Além dos temas marianos mencionados acima, a abordagem geral feita de Maria em A Paixão ajuda a ir além dessa defesa, convidando o espectador a uma contemplação positiva e solidária da relação única de Maria com Jesus e seus discípulos. Quando uma cena da angústia de Maria com seu Filho cambaleando sob a Cruz dá lugar a um flashback de Jesus caindo quando criança e Maria correndo ao seu encontro, muitos vão entender em um nível emocional algo que eles podem resistir a colocar em palavras: que enquanto apenas Jesus fez expiação por nossos pecados, de todos os seus seguidores, Maria uniu-se de uma maneira única a Ele em Seus sofrimentos, pois o coração de Sua mãe foi trespassado por uma espada.

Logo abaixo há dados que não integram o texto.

(* ===== verification/Run.v ===== *)
(** * A sync run

    [message_runtime/sync_v2.rs]: [MessageSyncRuntimeV2::receive_run] and what it
    is made of - [sync_now_once] with its paging loop, [bootstrap],
    [recover_snapshot], [refresh_lane_bootstrap] and [apply_lane_delta_sections].
    The build has the features [secure-direct] and [group-e2ee].

    A run waits for requests and for the store. Where it waits, other tasks may
    change the store ([rt_env]) and the run's deadline may pass, which cancels it
    ([Cancelled]). Requests go to an abstract server whose state is [World];
    clocks and random ids are streams read by a counter. The paging loop takes
    fuel.

    Waking the dispatcher and publishing removed inputs change no sync state and
    are left out, as is the file lock of [sync_receive_lock.rs], whose result is
    an operation of the world. *)

From stdpp Require Import gmap.
From S2P Require Import Prelude RustStr ImError Effects Decimal Dto Store SyncStore Receipts Outbox Inbox Lanes Wire Snapshot Recovery Failure Delta Legacy Baseline.
Local Open Scope Z_scope.

(** [serde_json::Number::to_string] *)
Class JsonNumber := { number_to_string : Number → string }.

(** What a run needs from its surroundings. *)
Record Runtime (World Message : Type) := mkRuntime {
  rt_rpc : World → string → Value → ImResult Value * World;
  rt_sleep : World → Z → World;
  rt_stamp : World → Stamp;
  rt_ensure_session : World → ImResult unit * World;
  rt_refresh_session : World → ImResult unit * World;
  rt_reload_authentication : World → ImResult unit * World;
  rt_active_binding : World → ImResult ActiveSyncAccountBinding * World;
  (** [ReceiveLock::acquire] under its timeout; [None] when the time is up *)
  rt_lock : World → string → option (ImResult unit) * World;
  rt_clock : nat → Z;
  rt_time : nat → string;
  rt_random : nat → Z;
  rt_fresh : nat → string;
  (** whether the run's deadline has passed *)
  rt_late : nat → bool;
  (** what other tasks do to the store meanwhile *)
  rt_env : nat → SyncDb → SyncDb;
  (** the report stored with a run *)
  rt_report : nat → ImResult (MessageSyncOutcome Message) → string;
  rt_client_did : string;
  rt_handle : option string;
  rt_service_did : string;
  (** fuel of the hydration retries *)
  rt_hydration_fuel : nat }.
Arguments mkRuntime {_ _}.
Arguments rt_rpc {_ _}.
Arguments rt_sleep {_ _}.
Arguments rt_stamp {_ _}.
Arguments rt_ensure_session {_ _}.
Arguments rt_refresh_session {_ _}.
Arguments rt_reload_authentication {_ _}.
Arguments rt_active_binding {_ _}.
Arguments rt_lock {_ _}.
Arguments rt_clock {_ _}.
Arguments rt_time {_ _}.
Arguments rt_random {_ _}.
Arguments rt_fresh {_ _}.
Arguments rt_late {_ _}.
Arguments rt_env {_ _}.
Arguments rt_report {_ _}.
Arguments rt_client_did {_ _}.
Arguments rt_handle {_ _}.
Arguments rt_service_did {_ _}.
Arguments rt_hydration_fuel {_ _}.

(** The state of a run. [rn_sent] records each [sync.delta] request with the
    store at that moment. *)
Record Run (World Message : Type) := mkRun {
  rn_world : World;
  rn_tick : nat;
  rn_db : SyncDb;
  rn_outcome : MessageSyncOutcome Message;
  rn_sent : list (Value * SyncDb) }.
Arguments mkRun {_ _}.
Arguments rn_world {_ _}.
Arguments rn_tick {_ _}.
Arguments rn_db {_ _}.
Arguments rn_outcome {_ _}.
Arguments rn_sent {_ _}.

Definition SYNC_RUN_MAX_PAGES : Z := 20.

Section pure.

(** ** Lane negotiation *)

Definition not_ready (state : SyncLaneV3 * option string) : bool :=
  bool_decide (state.2 = Some "lane_consumer_not_ready"%string)
  || (bool_decide (state.1 = P6Group)
      && bool_decide (state.2 = Some "lane_migration_repair_required"%string)).

Definition desired_v1b_lanes_from_transport_states (states : list (SyncLaneV3 * option string))
    : gset SyncLaneV3 :=
  fold_left (λ lanes state, if not_ready state then lanes ∖ {[state.1]} else lanes) states
    {[P5Device; P6Group]}.

Definition negotiated_lane_capabilities_json (lanes : SyncLaneBootstrapV3) : string :=
  "[" +:+ String.concat ","
            (json_quoted ∘ lane_capability
               <$> filter (λ lane, lane ∈ lb_capabilities lanes) [P5Device; P6Group]) +:+ "]".

Definition bootstrap_p6_activation_matches (lanes : SyncLaneBootstrapV3)
    (activated : option string) (expected : string) : bool :=
  if bool_decide (P6Group ∈ lb_capabilities lanes) then bool_decide (activated = Some expected)
  else bool_decide (activated = None).

Definition lane_states_from_bootstrap (owner : string) (bootstrap : SyncLaneBootstrapV3)
    : list LaneSyncState :=
  omap (λ lane,
    state ← lb_lanes bootstrap !! lane;
    if bool_decide (lane ∈ lb_capabilities bootstrap) then
      Some (mkLaneState owner lane (cu_stream_epoch (lcu_cursor state))
              (cu_scan_seq (lcu_cursor state)) (lcu_committed_seq state))
    else None) [P5Device; P6Group].

Definition lane_state_map (states : list LaneSyncState) : gmap SyncLaneV3 LaneSyncState :=
  fold_left (λ m state, <[ln_lane state := state]> m) states ∅.

(** ** Requests *)

(** [wire::sync::validate_limit] *)
Definition validate_sync_limit (limit : Z) : ImResult Z :=
  if limit =? 0 then
    Err (invalid_input (Some "limit"%string) "sync.delta limit must be greater than zero")
  else if 500 <? limit then
    Err (invalid_input (Some "limit"%string) "sync.delta limit must be less than or equal to 500")
  else Ok limit.

Definition check_request_reason (reason : string) : ImResult string :=
  if is_empty (trim reason) || negb (bool_decide (trim reason = reason)) then
    Err (invalid_input (Some "reason"%string)
           "message sync reason must be a non-empty canonical string")
  else Ok (trim reason).

Definition requested_lanes (lanes : gmap SyncLaneV3 LaneSyncState) (blocked : gset SyncLaneV3)
    : gmap SyncLaneV3 SyncLaneCursorV3 :=
  (λ state, mkLaneCursor (mkCursor (ln_stream_epoch state) (ln_scan_seq state))
              (ln_committed_seq state))
    <$> filter (λ kv : SyncLaneV3 * LaneSyncState, kv.1 ∉ blocked) lanes.
End pure.

Section run.
Context `{QueueCodec, JsonText, JsonNumber, WireCodec, AnpGroup}.
Context {World Message : Type} (rt : Runtime World Message).
Notation Outcome := (MessageSyncOutcome Message).
Notation M := (FlowM (Run World Message)).

(** ** Waiting *)

Definition with_world (w : World) (s : Run World Message) : Run World Message :=
  mkRun w (rn_tick s) (rn_db s) (rn_outcome s) (rn_sent s).
Definition with_db (db : SyncDb) (s : Run World Message) : Run World Message :=
  mkRun (rn_world s) (rn_tick s) db (rn_outcome s) (rn_sent s).
Definition with_outcome (o : Outcome) (s : Run World Message) : Run World Message :=
  mkRun (rn_world s) (rn_tick s) (rn_db s) o (rn_sent s).
Definition ticked (s : Run World Message) : Run World Message :=
  mkRun (rn_world s) (S (rn_tick s)) (rn_db s) (rn_outcome s) (rn_sent s).

(** Other tasks run. *)
Definition pause : M unit := writes (λ s, ticked (with_db (rt_env rt (rn_tick s) (rn_db s)) s)).
(** The same under the run's deadline. *)
Definition await : M unit := λ s,
  if rt_late rt (rn_tick s) then (Cancelled, s) else pause s.

(** A reading of a stream of the surroundings. *)
Definition next {A} (stream : nat → A) : M A := λ s, (Returned (stream (rn_tick s)), ticked s).
Definition now : M Z := next (rt_clock rt).

Definition waiting {A} (wait : M unit) (m : M (ImResult A)) : M A :=
  _ ← wait; r ← m; _ ← wait; of_result r.

(** An operation of the surroundings, and a transaction on the store. *)
Definition on_world {A} (f : World → ImResult A * World) : M (ImResult A) := λ s,
  let '(r, w) := f (rn_world s) in (Returned r, with_world w s).
Definition on_store {A} (m : RunM SyncDb A) : M (ImResult A) := λ s,
  let '(r, db) := m (rn_db s) in (Returned r, with_db db s).
Definition world {A} (f : World → ImResult A * World) : M A := waiting await (on_world f).
Definition store {A} (m : RunM SyncDb A) : M A := waiting await (on_store m).

(** An operation of the surroundings that does not wait. *)
Definition of_world {A} (f : World → ImResult A * World) : M A := r ← on_world f; of_result r.

Definition rpc (method : string) (params : Value) : M Value :=
  world (λ w, rt_rpc rt w method params).

(** Changes to the outcome being collected. *)
Definition update_outcome (f : Outcome → Outcome) : M unit :=
  writes (λ s, with_outcome (f (rn_outcome s)) s).

(** ** Store operations of a run *)

Definition load_installation (owner : string) : M string :=
  t ← reads rn_tick;
  fresh ← next (rt_fresh rt);
  store (load_or_create_sync_client_instance_id owner fresh (λ i, rt_clock rt (t + i)%nat)).

Definition desired_v1b_lanes (owner : string) : M (gset SyncLaneV3) :=
  store (gets (λ db, desired_v1b_lanes_from_transport_states
                       (load_lane_transport_states (sd_lanes db) owner))).

Definition put_recovery (state : RecoveryState) : M unit :=
  store (transaction (λ db, d ← upsert_recovery_state (sd_db db) state;
                            Ok ((), with_lane_db (with_store d (sd_lanes db)) db))).

(** [best_effort_cleanup]: whatever the cleanup says, the run goes on. *)
Definition best_effort_cleanup (state : MessageSyncState) : M unit :=
  t ← now;
  _ ← attempt (store (transaction (λ db,
        cleaned ← cleanup_terminal_sync_state (sd_db db) (ms_owner state) (ms_stream_epoch state)
                    (ms_scan_seq state) SYNC_CLEANUP_BATCH_SIZE t;
        Ok ((), with_lane_db (with_store cleaned.2 (sd_lanes db)) db))));
  mret ().

(** ** Negotiation *)

Definition require_explicit_sync_negotiation : M unit :=
  w ← reads rn_world;
  params ← of_result (build_capability_discovery_params (rt_stamp rt w) (rt_client_did rt));
  raw ← rpc "anp.get_capabilities" params;
  of_result (require_explicit_sync_negotiation_capability raw).

Definition request_bootstrap (client_instance_id : string) (lanes : gset SyncLaneV3)
    : M SyncBootstrapResponseV2 :=
  w ← reads rn_world;
  params ← of_result (build_bootstrap_params_with_lanes (rt_stamp rt w) (rt_client_did rt)
                        client_instance_id lanes);
  raw ← rpc "sync.bootstrap" params;
  of_result (parse_bootstrap_response raw).

Definition binding_mismatch {A} (message : string) : ImResult A :=
  Err (sync_error "SYNC_ACCOUNT_BINDING_MISMATCH" message).

(** Account, device, lanes, activated installation and paging of a response; a
    recovery response names no account. *)
Definition bootstrap_identity (binding : ActiveSyncAccountBinding)
    (response : SyncBootstrapResponseV2) :=
  match response with
  | TailOnly b => (sb_account_id b, sb_device_id b, sb_lane_bootstrap b,
                   sb_p6_delivery_client_instance_id b, sb_snapshot_paging_v1 b)
  | BootstrapRecoveryRequired _ lanes activated paging =>
      (ab_account binding, ab_device binding, lanes, activated, paging)
  end.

Há também a forma como o filme apresenta as últimas palavras de Jesus na Cruz à Sua mãe e ao discípulo amado - "Mulher, eis o teu filho... Filho, eis a... tua mãe" - com aquela pausa significativa antes das duas últimas palavras. Acrescente-se a isso a maneira como Pedro logo no início se refere a Maria como "Mãe", e fica claro que A Paixão apresenta Maria como uma figura materna para todos os discípulos de Jesus.

Um chamado à conversão

A Paixão de Cristo foi amplamente saudado por cristãos não-católicos como uma ferramenta evangelizadora. À luz dos temas católicos do filme, pode-se dizer que existe um sentido em que os próprios evangélicos e os fundamentalistas estão também dentre aqueles a serem evangelizados.

Na medida em que o filme é uma chamada à conversão, porém, é uma chamada a todos, católicos e não-católicos, crentes e não-crentes. Para aqueles que acreditam, católicos ou não, A Paixão de Cristo nos convida a um compromisso mais profundo com nosso Senhor Jesus Cristo e a uma participação mais profunda no Mistério Pascal de sua paixão, morte e ressurreição.

Original em inglês: DecentFilms


Nota:

1 - Em português "O Fazedor de Milagres" - 1999 - é o retrato de Jesus numa animação única que combina de modo vivo uma animação tridimensional com sofisticados efeitos de computador para atingir um intenso e extraordinário realismo.